-- DATA SECTION follows --

(* ===== verification/EvmGas.v ===== *)
(** What the gas functions of the EVM charge and change.

    Over the abstract state: rules for the steps that instructions and gas functions are
    made of, and for each gas function that it leaves the accounts alone, charges at
    least the memory it accounts for and the gas it sets aside for a call, and adds no
    more to the refund counter than its price allows. *)

From S2P Require Import Prelude Common Rlp RlpEnc Uint256 Uint256Spec Uint256Conv StateSpec EvmBase EvmTable EvmPre Evm EvmInv.
From Stdlib Require Import Strings.Byte.
#[local] Open Scope Z_scope.

(** * Rules *)

Section rules.
Context `{Crypto}.
Implicit Types (e : EVM Abs) (m : Memory) (st : Stack) (c : Contract).
(* ===== verification/EvmExec.v ===== *)
(** The instructions of the EVM keep a frame in order.

    Each instruction that does not call: with its words on the stack and its memory in
    range, it does not panic, and leaves a frame again. *)

From S2P Require Import Prelude Common Rlp RlpEnc Uint256 Uint256Spec Uint256Div Uint256Conv StateSpec EvmBase EvmTable EvmPre Evm EvmInv EvmGas EvmOps.
From Stdlib Require Import Strings.Byte.
#[local] Open Scope Z_scope.

(** * Words *)

Create HintDb words.
Lemma wf_ofBool b : wf (ofBool b).
Proof. destruct b; [apply wf_SetOne|apply wf_Clear]. Qed.
Lemma wf_fromBig z : wf (fromBig z).
Proof. unfold fromBig. destruct (FromBig_spec z) as (x & -> & Hx). apply Hx. Qed.
Lemma wf_SetUint64_small z : small z -> wf (U256.SetUint64 z).
Proof. intros Hz. apply wf_SetUint64. unfold small, is_u64 in *. change (2 ^ 60) with 1152921504606846976 in *. change (2 ^ 64) with 18446744073709551616. lia. Qed.
#[export] Hint Resolve wf_ofBool wf_fromBig wf_Clear wf_SetAllOne wf_SetOne wf_SetUint64 wf_SetUint64_small : words.

(** Every operation of one, two and three words gives a word. *)
Definition total1 (f : Int -> Int) : Prop := forall x, wf x -> wf (f x).
Definition total2 (f : Int -> Int -> outcome Int) : Prop := forall x y, wf x -> wf y -> exists z, f x y = Ok z /\ wf z.
Definition total3 (f : Int -> Int -> Int -> outcome Int) : Prop := forall x y z, wf x -> wf y -> wf z -> exists r, f x y z = Ok r /\ wf r.

Lemma total2_pure f : (forall x y, wf x -> wf y -> wf (f x y)) -> total2 (fun x y => Ok (f x y)).
Proof. intros Hf x y Hx Hy. eauto. Qed.

Section frame_exec.
Context `{Crypto} `{PrecompileLibs} (env : Env) (g : ghost) (r : Z) (Hmem : g_mem g <= 2 ^ 55).

Abbreviation R := (clearRefund env).

(** What an instruction leaves. *)
Definition opPost (o : outcome (list byte)) (w : World (Scope Abs)) : Prop :=
  match o with
  | Ok res => frame env g (coreOk R) 0 r (w_st w) /\ small (len res)
  | Fail _ => failed g (w_st w)
  | Panic p => p = bitvecRange
  end.

Lemma frame_local (P : core -> Prop) e m m' st st' c p p' n : frame env g P 0 r (mkScope e m st c p n) -> Forall wf st' -> len st' <= params.StackLimit ->
  Len m' = Len m -> lastGasCost m' = lastGasCost m -> is_u64 p' -> frame env g P 0 r (mkScope e m' st' c p' n).
Proof.
  intros [] Hw Hl Hm Hg Hp. cbn in *. split; try done; cbn.
  - rewrite Resize_0 in *. destruct f_mem as (w & H1 & H2 & H3). exists w. by rewrite Hm, Hg.
  - by rewrite Hg.
Qed.

(** The stack changes, and nothing else. *)
Lemma opPost_stack e m st st' c p n t : frame env g (coreOk R) 0 r (mkScope e m st c p n) -> Forall wf st' -> len st' <= params.StackLimit ->
  opPost (Ok []) (mkWorld t (mkScope e m st' c p n)).
Proof. intros Hf Hw Hl. split; [|apply small_0]. eapply frame_local; try done. by destruct Hf. Qed.

Lemma Forall_wf_cons x st : wf x -> Forall wf st -> Forall wf (x :: st).
Proof. by constructor. Qed.

(** The words of a frame, and its room. *)
Ltac op_open Hf :=
  let Hw := fresh "Hwf" in let Hl := fresh "Hlen" in
  pose proof (f_wf _ _ _ _ _ _ Hf) as Hw; pose proof (f_stack _ _ _ _ _ _ Hf) as Hl; cbn [sc_stack] in Hw, Hl; unfold params.StackLimit, len in Hl; cbn [length] in Hl;
  rewrite ?Forall_cons in Hw; destruct_and? Hw.
Ltac op_stack := eapply opPost_stack; [eassumption|repeat first [eassumption | apply Forall_wf_cons]; eauto with words|unfold params.StackLimit, len in *; cbn [length] in *; lia].

Lemma top1_ok f t e m x st c p n : total1 f -> frame env g (coreOk R) 0 r (mkScope e m (x :: st) c p n) -> wp (top1 f) opPost (mkWorld t (mkScope e m (x :: st) c p n)).
Proof. intros Ht Hf. op_open Hf. unfold top1. evm_steps. op_stack. Qed.
Lemma top2_ok f t e m x y st c p n : total2 f -> frame env g (coreOk R) 0 r (mkScope e m (x :: y :: st) c p n) -> wp (top2 f) opPost (mkWorld t (mkScope e m (x :: y :: st) c p n)).
Proof. intros Ht Hf. op_open Hf. unfold top2. destruct (Ht x y) as (z & E & Hz); [done|done|]. evm_steps. rewrite E. wp_norm. evm_steps. op_stack. Qed.
Lemma top3_ok f t e m x y z st c p n : total3 f -> frame env g (coreOk R) 0 r (mkScope e m (x :: y :: z :: st) c p n) -> wp (top3 f) opPost (mkWorld t (mkScope e m (x :: y :: z :: st) c p n)).
Proof. intros Ht Hf. op_open Hf. unfold top3. destruct (Ht x y z) as (q & E & Hz); [done|done|done|]. evm_steps. rewrite E. wp_norm. evm_steps. op_stack. Qed.
Lemma pushInt_ok x t e m st c p n : wf x -> frame env g (coreOk R) 0 r (mkScope e m st c p n) -> (length st < 1024)%nat -> wp (pushInt x) opPost (mkWorld t (mkScope e m st c p n)).
Proof. intros Hx Hf Hk. op_open Hf. unfold pushInt. evm_steps. op_stack. Qed.
Lemma pushBytes_ok b t e m st c p n : frame env g (coreOk R) 0 r (mkScope e m st c p n) -> (length st < 1024)%nat -> wp (pushBytes b) opPost (mkWorld t (mkScope e m st c p n)).
Proof. intros Hf Hk. unfold pushBytes. destruct (SetBytes_spec b) as (z & E & Hz & _). evm_steps. rewrite E. wp_norm. by apply pushInt_ok. Qed.
Lemma setPeek_ok y t e m x st c p n : wf y -> frame env g (coreOk R) 0 r (mkScope e m (x :: st) c p n) -> wp (setPeekS y;; mret []) opPost (mkWorld t (mkScope e m (x :: st) c p n)).
Proof. intros Hy Hf. op_open Hf. evm_steps. op_stack. Qed.
Lemma topBytes_ok b t e m x st c p n : frame env g (coreOk R) 0 r (mkScope e m (x :: st) c p n) -> wp (topBytes b) opPost (mkWorld t (mkScope e m (x :: st) c p n)).
Proof. intros Hf. unfold topBytes. destruct (SetBytes_spec b) as (z & E & Hz & _). evm_steps. rewrite E. wp_norm. by apply setPeek_ok. Qed.
End frame_exec.

(** * Arithmetic *)

Lemma total_Div : total2 U256.Div.
Proof. intros x y Hx Hy. destruct (Div_spec x y Hx Hy) as (z & E & Hz & _). eauto. Qed.
Lemma total_SDiv : total2 U256.SDiv.
Proof. intros x y Hx Hy. destruct (SDiv_spec x y Hx Hy) as (z & E & Hz & _). eauto. Qed.
Lemma total_Mod : total2 U256.Mod.
Proof. intros x y Hx Hy. destruct (Mod_spec x y Hx Hy) as (z & E & Hz & _). eauto. Qed.
Lemma total_SMod : total2 U256.SMod.
Proof. intros x y Hx Hy. destruct (SMod_spec x y Hx Hy) as (z & E & Hz & _). eauto. Qed.
Lemma total_AddMod : total3 (fun x y z => if U256.IsZero z then Ok U256.Clear else U256.AddMod x y z).
Proof.
  intros x y z Hx Hy Hz. destruct (U256.IsZero z); [exists U256.Clear; auto using wf_Clear|]. destruct (AddMod_spec x y z Hx Hy Hz) as (q & E & Hq & _). eauto.
Qed.
Lemma total_MulMod : total3 U256.MulMod.
Proof. intros x y z Hx Hy Hz. destruct (MulMod_spec x y z Hx Hy Hz) as (q & E & Hq & _). eauto. Qed.

Lemma wf_Add x y : wf x -> wf y -> wf (U256.Add x y).
Proof. apply Add_is256. Qed.
Lemma wf_Sub x y : wf x -> wf y -> wf (U256.Sub x y).
Proof. apply Sub_is256. Qed.
Lemma wf_Mul x y : wf x -> wf y -> wf (U256.Mul x y).
Proof. apply Mul_is256. Qed.
Lemma wf_Exp x y : wf x -> wf y -> wf (U256.Exp x y).
Proof. apply Exp_is256. Qed.
Lemma wf_ExtendSign x y : wf x -> wf y -> wf (U256.ExtendSign x y).
Proof. apply ExtendSign_spec. Qed.
Lemma wf_And x y : wf x -> wf y -> wf (U256.And x y).
Proof. apply And_spec. Qed.
Lemma wf_Or x y : wf x -> wf y -> wf (U256.Or x y).
Proof. apply Or_spec. Qed.
Lemma wf_Xor x y : wf x -> wf y -> wf (U256.Xor x y).
Proof. apply Xor_spec. Qed.
Lemma wf_Byte x y : wf x -> wf y -> wf (U256.Byte x y).
Proof. apply Byte_spec. Qed.
Lemma wf_Not x : wf x -> wf (U256.Not x).
Proof. apply Not_spec. Qed.
Lemma Uint64_nonneg x : wf x -> 0 <= U256.Uint64 x.
Proof. intros (H0 & _). apply H0. Qed.
Lemma wf_Lsh x y : wf x -> wf y -> wf (U256.Lsh x (U256.Uint64 y)).
Proof. intros Hx Hy. by apply Lsh_is256, Uint64_nonneg. Qed.
Lemma wf_Rsh x y : wf x -> wf y -> wf (U256.Rsh x (U256.Uint64 y)).
Proof. intros Hx Hy. by apply Rsh_spec, Uint64_nonneg. Qed.
Lemma wf_SRsh x y : wf x -> wf y -> wf (U256.SRsh x (U256.Uint64 y)).
Proof. intros Hx Hy. by apply SRsh_spec, Uint64_nonneg. Qed.
#[export] Hint Resolve wf_Add wf_Sub wf_Mul wf_Exp wf_ExtendSign wf_And wf_Or wf_Xor wf_Byte wf_Not wf_Lsh wf_Rsh wf_SRsh total_Div total_SDiv total_Mod total_SMod total_AddMod total_MulMod : words.

(** * Access to the memory *)

Lemma memOk_Len m : memOk m -> Len m < 2 ^ 40.
Proof. intros (w & Hw & El & _). rewrite El. change (2 ^ 40) with 1099511627776. lia. Qed.

(** An access in range, as the code computes it. *)
Lemma below_inMem m o n : memOk m -> wf o -> wf n -> below (Len m) (toZ o, toZ n) ->
  inMem m (U256.Uint64 o) (U256.Uint64 n) /\ inMem m (i64 (U256.Uint64 o)) (i64 (U256.Uint64 n)) /\ U256.Uint64 n = toZ n /\ small (toZ n).
Proof.
  intros Hm Ho Hn Hb. pose proof (memOk_Len m Hm) as HL. pose proof (toZ_range o Ho). pose proof (toZ_range n Hn). change (2 ^ 40) with 1099511627776 in HL.
  assert (forall x, wf x -> toZ x < 1099511627776 -> U256.Uint64 x = toZ x /\ i64 (U256.Uint64 x) = toZ x) as Hx.
  { intros x Hx Hlt. assert (U256.Uint64 x = toZ x) as -> by (unfold U256.Uint64; symmetry; apply toZ_IsUint64; [done|unfold B64; lia]). split; [done|]. pose proof (toZ_range x Hx). apply i64_small. change (2 ^ 63) with 9223372036854775808. lia. }
  unfold below in Hb. cbn [fst snd] in Hb. destruct (Hx n Hn) as [-> ->]; [lia|]. split_and!; [| |done|unfold small; change (2 ^ 60) with 1152921504606846976; lia].
  all: destruct Hb as [E|(H1 & H2 & H3)]; [by left|right; destruct (Hx o Ho) as [Eo1 Eo2]; [lia|]; rewrite ?Eo2, ?Eo1; lia].
Qed.

Section memory_access.
Context `{Crypto}.

Lemma memSet_ok o n v (Q : outcome unit -> World (Scope Abs) -> Prop) t e m st c p k : memOk m -> wf o -> wf n -> below (Len m) (toZ o, toZ n) ->
  (forall m', Len m' = Len m -> lastGasCost m' = lastGasCost m -> Q (Ok ()) (mkWorld t (mkScope e m' st c p k))) ->
  wp (memSet (U256.Uint64 o) (U256.Uint64 n) v) Q (mkWorld t (mkScope e m st c p k)).
Proof.
  intros Hm Ho Hn Hb HQ. destruct (below_inMem m o n Hm Ho Hn Hb) as (Hi & _). destruct (Set_ok m _ _ v Hi (memOk_Len m Hm)) as (m' & E & HL & Hg & _).
  unfold memSet. evm_steps. rewrite E. wp_norm. evm_steps. auto.
Qed.

Lemma memPtr_ok o n (Q : outcome (list byte) -> World (Scope Abs) -> Prop) t e m st c p k : memOk m -> wf o -> wf n -> below (Len m) (toZ o, toZ n) ->
  (forall d, small (len d) -> Q (Ok d) (mkWorld t (mkScope e m st c p k))) -> wp (memPtr o n) Q (mkWorld t (mkScope e m st c p k)).
Proof.
  intros Hm Ho Hn Hb HQ. destruct (below_inMem m o n Hm Ho Hn Hb) as (Hi' & Hi & E & Hs). destruct (GetPtr_ok m _ _ Hi (memOk_Len m Hm)) as (d & E1 & E2 & Hd & _).
  unfold memPtr. evm_steps. rewrite E1. apply HQ. rewrite Hd, E. rewrite i64_small; [done|]. unfold small in Hs. change (2 ^ 60) with 1152921504606846976 in Hs. change (2 ^ 63) with 9223372036854775808. lia.
Qed.
Lemma memCopy_ok o n (Q : outcome (list byte) -> World (Scope Abs) -> Prop) t e m st c p k : memOk m -> wf o -> wf n -> below (Len m) (toZ o, toZ n) ->
  (forall d, small (len d) -> Q (Ok d) (mkWorld t (mkScope e m st c p k))) -> wp (memCopy o n) Q (mkWorld t (mkScope e m st c p k)).
Proof.
  intros Hm Ho Hn Hb HQ. destruct (below_inMem m o n Hm Ho Hn Hb) as (Hi' & Hi & E & Hs). destruct (GetPtr_ok m _ _ Hi (memOk_Len m Hm)) as (d & E1 & E2 & Hd & _).
  unfold memCopy. evm_steps. rewrite E2. apply HQ. rewrite Hd, E. rewrite i64_small; [done|]. unfold small in Hs. change (2 ^ 60) with 1152921504606846976 in Hs. change (2 ^ 63) with 9223372036854775808. lia.
Qed.
End memory_access.

(** * Jumps *)

Section jumps.
Context `{Crypto} `{PrecompileLibs} (env : Env) (g : ghost) (r : Z).

Lemma frame_analysis P bits e m st c p n : frame env g P 0 r (mkScope e m st c p n) -> frame env g P 0 r (mkScope e m st (c <| analysis := Some bits |>) p n).
Proof. intros []. by split. Qed.
Lemma frame_jumpdests P h bits e m st c p n : frame env g P 0 r (mkScope e m st c p n) -> frame env g P 0 r (mkScope (e <| jumpdests ::= fun x => <[h := bits]> x |>) m st c p n).
Proof. intros []. split; try done. by destruct f_evm. Qed.

(** The analysis of the code does not fail; only the reading of one that was made for
    another code can panic. *)
Definition jumpPost P (st : Stack) (o : outcome bool) (w : World (Scope Abs)) : Prop :=
  match o with
  | Ok _ => frame env g P 0 r (w_st w) /\ sc_stack (w_st w) = st
  | Fail _ => False
  | Panic p => p = bitvecRange
  end.

Lemma codeSegment_ok P bits pos t sc : frame env g P 0 r sc -> wp (lift (codeSegment bits pos)) (jumpPost P (sc_stack sc)) (mkWorld t sc).
Proof. intros Hf. apply wp_lift. unfold codeSegment. by destruct (bits !! _). Qed.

-- DATA SECTION concluded --

◆ WHAT TO DO
Search the listing above for the lines with "Each instruction that" and "#[export] Hint Resolve wf_ofBool", then output those lines and all lines between them exactly.

◆ TASK ANSWER
    Each instruction that does not call: with its words on the stack and its memory in
    range, it does not panic, and leaves a frame again. *)

From S2P Require Import Prelude Common Rlp RlpEnc Uint256 Uint256Spec Uint256Div Uint256Conv StateSpec EvmBase EvmTable EvmPre Evm EvmInv EvmGas EvmOps.
From Stdlib Require Import Strings.Byte.
#[local] Open Scope Z_scope.

(** * Words *)

Create HintDb words.
Lemma wf_ofBool b : wf (ofBool b).
Proof. destruct b; [apply wf_SetOne|apply wf_Clear]. Qed.
Lemma wf_fromBig z : wf (fromBig z).
Proof. unfold fromBig. destruct (FromBig_spec z) as (x & -> & Hx). apply Hx. Qed.
Lemma wf_SetUint64_small z : small z -> wf (U256.SetUint64 z).
Proof. intros Hz. apply wf_SetUint64. unfold small, is_u64 in *. change (2 ^ 60) with 1152921504606846976 in *. change (2 ^ 64) with 18446744073709551616. lia. Qed.
#[export] Hint Resolve wf_ofBool wf_fromBig wf_Clear wf_SetAllOne wf_SetOne wf_SetUint64 wf_SetUint64_small : words.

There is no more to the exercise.